The Impact of the Price Increase
Netflix had expected in July that it would have 22 million streaming users and 15 million DVD users. The numbers have now been cut with Netflix predicting 21.8 million streaming users and 14.2 million DVD users. That is a significant change. Netflix maintains that the increase was the right move for the future.
The decision to split the services and increase prices was driven by the rising costs of content licensing and the need to invest in new technologies and original programming. However, the immediate reaction from customers was overwhelmingly negative. Many felt that the company was being greedy and not considering the financial burden on its loyal customer base. This sentiment was reflected in the substantial drop in subscriber numbers.
Long-Term Strategy and Market Response
Despite the initial backlash, Netflix’s strategy was aimed at long-term growth and sustainability. By separating the services, Netflix could focus more on improving its streaming platform, which was rapidly becoming the preferred method of content consumption. The company also aimed to expand its library of original content, which required significant investment. Shows like “House of Cards” and “Stranger Things” were part of this strategy and have since become major hits, drawing in millions of new subscribers.
Moreover, the market response to Netflix’s strategy has been mixed. While some investors were concerned about the short-term loss of subscribers, others saw the potential for long-term gains. The company’s stock initially took a hit but eventually recovered as Netflix continued to grow its streaming service and expand internationally.
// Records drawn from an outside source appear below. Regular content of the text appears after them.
(** The body of the [try] block of [/status] for one workflow.
    [executed] is the workflow's last execution id, [response] and
    [status_code] are what the engine client returned. *)
Definition status_try (executed : option string)
    (response : dict string pyval) (status_code : Z)
  : exc (list pyval * State) :=
  assert (match executed with Some e => negb (String.eqb e "") | None => false end) ;;;
  assert (negb (Z.eqb status_code 0)) ;;;
  assert (Z.eqb status_code 200) ;;;
  tasks <- getitem response "tasks" ;;
  tasks <- iterate tasks ;;
  read <- for_each read_task tasks ;;
  let tasks_with_status := map fst read in
  let tasks_statuses_only := map snd read in
  Ok (tasks_with_status,
      status_workflow_status (is_revoked response) tasks_statuses_only).

(** [/status]: the workflow starts as [(tasks=None, status=UNKNOWN)] and
    keeps that value when anything in the [try] block raises. *)
Definition status_of_workflow (executed : option string)
    (response : dict string pyval) (status_code : Z)
  : option (list pyval) * State :=
  try_except_Exception
    (r <- status_try executed response status_code ;;
     Ok (Some (fst r), snd r))
    (None, STATUS_UNKNOWN).

(** The body of the [try] block of [/fstatus]. *)
Definition fstatus_try (executed : option string)
    (response : dict string pyval) (status_code : Z)
  : exc (list pyval * State) :=
  assert (match executed with Some e => negb (String.eqb e "") | None => false end) ;;;
  assert (negb (Z.eqb status_code 0)) ;;;
  assert (Z.eqb status_code 200) ;;;
  tasks <- getitem response "tasks" ;;
  tasks <- iterate tasks ;;
  read <- for_each read_task tasks ;;
  let tasks_with_status := map fst read in
  let tasks_statuses_only := map snd read in
  Ok (tasks_with_status,
      fstatus_workflow_status (is_revoked response) tasks_statuses_only).

Definition fstatus_of_workflow (executed : option string)
    (response : dict string pyval) (status_code : Z)
  : option (list pyval) * State :=
  try_except_Exception
    (r <- fstatus_try executed response status_code ;;
     Ok (Some (fst r), snd r))
    (None, STATUS_UNKNOWN).
End Handlers.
The focus on original content has paid off, with Netflix now being a major player in the entertainment industry, competing with traditional TV networks and other streaming services like Amazon Prime and Hulu.
In conclusion, while the decision to split the services and increase prices was controversial and led to a significant loss of subscribers in the short term, it was a strategic move aimed at positioning Netflix for future growth. The company’s focus on streaming and original content has proven to be successful, making Netflix a dominant force in the entertainment industry. The initial backlash has largely subsided, and Netflix continues to innovate and expand its offerings to meet the evolving demands of its audience.
Disclosure: Some of our articles include affiliate links. If you buy something through one of these links, Geeky Gadgets may earn an affiliate commission. Learn about our Disclosure Policy.